What lines in the records below include the word "with"? Return each one.
════════
(* ===== verification/Geocoder.v ===== *)
(** * Placing a postcode ([apps/api/src/search-location/postcodes-io-geocoder.ts])

    The adapter over [fetch], an instance of the [PostcodeGeocoder] that search and
    location ask. *)

From Stdlib Require Import SpecFloat.
From Stdlib Require String.
From S2P Require Import Prelude JsNumber Text Json Http Cipher Search.

#[local] Open Scope string_scope.
#[local] Open Scope list_scope.
#[local] Open Scope Z_scope.

Module PostcodesIo.
Import Fuzz.

Record GeocodedPostcode : Type := mkGeocoded { gp_postcode : string; gp_latitude : Js.number; gp_longitude : Js.number }.

Definition POSTCODES_IO_BASE_URL : string := "https://api.postcodes.io".
Definition GEOCODER_TIMEOUT_MS : Z := 2500.

Definition unavailable {A} (why : string) : result A := Err (GeocoderUnavailableError why).

(** A member of what [typeof] calls an object; an array has none of these. *)
Definition field (k : string) (v : json) : option json :=
  match v with j_object entries => snd <$> List.find (fun e => bool_decide (e.1 = k)) entries | _ => None end.

(** [read] *)
Definition read (raw : string) : result GeocodedPostcode :=
  match Json.parse raw with
  | Err _ => unavailable "The geocoder returned unreadable JSON"
  | Ok body =>
      result ← Encryption.property "result" body;
      match result with
      | Some ((j_object _ | j_array _) as found) =>
          match field "postcode" found, field "latitude" found, field "longitude" found with
          | Some (j_string postcode), Some (j_number latitude), Some (j_number longitude) =>
              if Js.is_finite latitude && Js.is_finite longitude then Ok (mkGeocoded postcode latitude longitude)
              else unavailable "The geocoder returned a result with no usable coordinates"
          | _, _, _ => unavailable "The geocoder returned a result with no usable coordinates"
          end
      | _ => unavailable "The geocoder returned no result"
      end
  end.

Section Adapter.
Context {S : Type} {Net : Fetch S}.
Variable baseUrl : string.

Definition url_of (postcode : string) : string :=
  baseUrl +:+ "/postcodes/" +:+ Uri.encodeURIComponent postcode.

Definition locate (postcode : string) : M S (option GeocodedPostcode) :=
  response ← catch (fetch (mkRequest "GET" (url_of postcode) [] [] GEOCODER_TIMEOUT_MS))
    (fun e => throw (GeocoderUnavailableError
       (if isTimeout e then "The geocoder did not respond in time" else "The geocoder could not be reached")));
  if response_status response =? 404 then mret None
  else if negb (response_status response =? 200) then throw (GeocoderUnavailableError "The geocoder answered")
  else raw ← lift (response_text response); found ← lift (read raw); mret (Some found).

(** The point of it, which is what [LocationService] keeps. *)
#[export] Instance geocoder : PostcodeGeocoder S := {|
  geocode postcode := (fun found => (fun g => mkGeoPoint (gp_latitude g) (gp_longitude g)) <$> found) <$> locate postcode |}.

(** ** What it answers *)

(** A body that names a place. *)
Definition names_place (raw : string) (g : GeocodedPostcode) : Prop :=
  exists body found, Json.parse raw = Ok body /\ field "result" body = Some found /\
    field "postcode" found = Some (j_string (gp_postcode g)) /\
    field "latitude" found = Some (j_number (gp_latitude g)) /\
    field "longitude" found = Some (j_number (gp_longitude g)) /\
    Js.is_finite (gp_latitude g) = true /\ Js.is_finite (gp_longitude g) = true.

Lemma property_field (k : string) (v x : json) : Encryption.property k v = Ok (Some x) <-> field k v = Some x.
Proof. destruct v; cbn; split; congruence. Qed.

Lemma read_ok (raw : string) (g : GeocodedPostcode) : read raw = Ok g <-> names_place raw g.
Proof.
  unfold read, names_place. split.
  - intros H. destruct (Json.parse raw) as [body|]; [|done]. exists body. unfold_result.
    destruct (Encryption.property "result" body) as [[found|]|] eqn:Hp; [|done..]. apply property_field in Hp.
    exists found. rewrite Hp. destruct found; try done; cbn [field] in *;
      repeat (case_match; try done); simplify_eq; cbn [gp_postcode gp_latitude gp_longitude];
      rewrite ?andb_true_iff in *; destruct_and?; split_and!; congruence || done.
  - intros (body & found & -> & Hr%property_field & H1 & H2 & H3 & H4 & H5).
    unfold_result. rewrite Hr. destruct found; try done. rewrite H1, H2, H3, H4, H5. by destruct g.
Qed.

Lemma read_error (raw : string) (e : error) :
  read raw = Err e -> (exists why, e = GeocoderUnavailableError why) \/ Json.parse raw = Ok j_null.
Proof.
  unfold read, unavailable. destruct (Json.parse raw) as [body|]; [|intros [= <-]; by left; eexists]. unfold_result.
  destruct body; [by right|..]; cbn [Encryption.property]; intros H; left; repeat (case_match; try done); simplify_eq; by eexists.
Qed.

(** What the provider says, as the adapter hears it. *)
Definition heard (postcode : string) (k : S) : S * result FetchResponse :=
  fetch (mkRequest "GET" (url_of postcode) [] [] GEOCODER_TIMEOUT_MS) k.

(** C36. The geocoder answers a place exactly when the provider answers 200 with a body that
    names one, with finite coordinates, and no place exactly when the provider answers 404.
    Otherwise it throws, and what it throws is that the geocoder is unavailable, save in two
    cases: the body of a 200 fails while it is read, or is the JSON null. *)
Theorem geocoder_outcomes (postcode : string) (k : S) :
  let '(k', answer) := heard postcode k in
  fst (locate postcode k) = k' /\
  (forall g, snd (locate postcode k) = Ok (Some g) <->
    exists raw, answer = Ok (mkResponse 200 (Ok raw)) /\ names_place raw g) /\
  (snd (locate postcode k) = Ok None <-> exists body, answer = Ok (mkResponse 404 body)) /\
  (forall e, snd (locate postcode k) = Err e ->
    (exists why, e = GeocoderUnavailableError why) \/
    answer = Ok (mkResponse 200 (Err e)) \/
    exists raw, answer = Ok (mkResponse 200 (Ok raw)) /\ Json.parse raw = Ok j_null).
Proof.
  unfold heard, locate. destruct (fetch _ k) as [k' [[status body]|e]] eqn:E; rewrite !bind_at; unfold catch; rewrite E.
  - cbn [response_status response_text]. destruct (Z.eqb_spec status 404) as [->|H4]; [|destruct (Z.eqb_spec status 200) as [->|H2]]; cbn [negb].
    + split_and!; [done|by intros g; split; [|intros (raw & [=] & _)]|split; [intros _; by eexists|done]|done].
    + destruct body as [raw|e]; run_binds.
      * destruct (read raw) as [g'|e] eqn:Hr; run_binds; cbn [fst snd]; split_and!; try done.
        -- intros g. split; [intros [= <-]; exists raw; split; [done|by apply read_ok]|].
           intros (r & [= <-] & H%read_ok). congruence.
        -- by split; [|intros (b & [=])].
        -- intros g. split; [done|]. intros (r & [= <-] & H%read_ok). congruence.
        -- by split; [|intros (b & [=])].
        -- intros e' [= <-]. apply read_error in Hr as [Hr|Hr]; [by left|]. right. right. by exists raw.
      * cbn [fst snd]. split_and!; [done|by intros g; split; [|intros (raw & [=] & _)]|by split; [|intros (b & [=])]|].
        intros e' [= <-]. right. by left.
    + cbn [fst snd]. split_and!; [done| | |intros e' [= <-]; left; by eexists].
      * intros g. split; [done|]. by intros (raw & [= ->] & _).
      * split; [done|]. by intros (b & [= ->]).
  - cbn [fst snd]. split_and!; [done|by intros g; split; [|intros (raw & [=] & _)]|by split; [|intros (b & [=])]|].
    intros e' [= <-]. left. by eexists.
Qed.
End Adapter.
End PostcodesIo.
════════
■ EXERCISE RESPONSE ■
  match v with j_object entries => snd <$> List.find (fun e => bool_decide (e.1 = k)) entries | _ => None end.
  match Json.parse raw with
      match result with
          match field "postcode" found, field "latitude" found, field "longitude" found with
              else unavailable "The geocoder returned a result with no usable coordinates"
          | _, _, _ => unavailable "The geocoder returned a result with no usable coordinates"
(** C36. The geocoder answers a place exactly when the provider answers 200 with a body that
    names one, with finite coordinates, and no place exactly when the provider answers 404.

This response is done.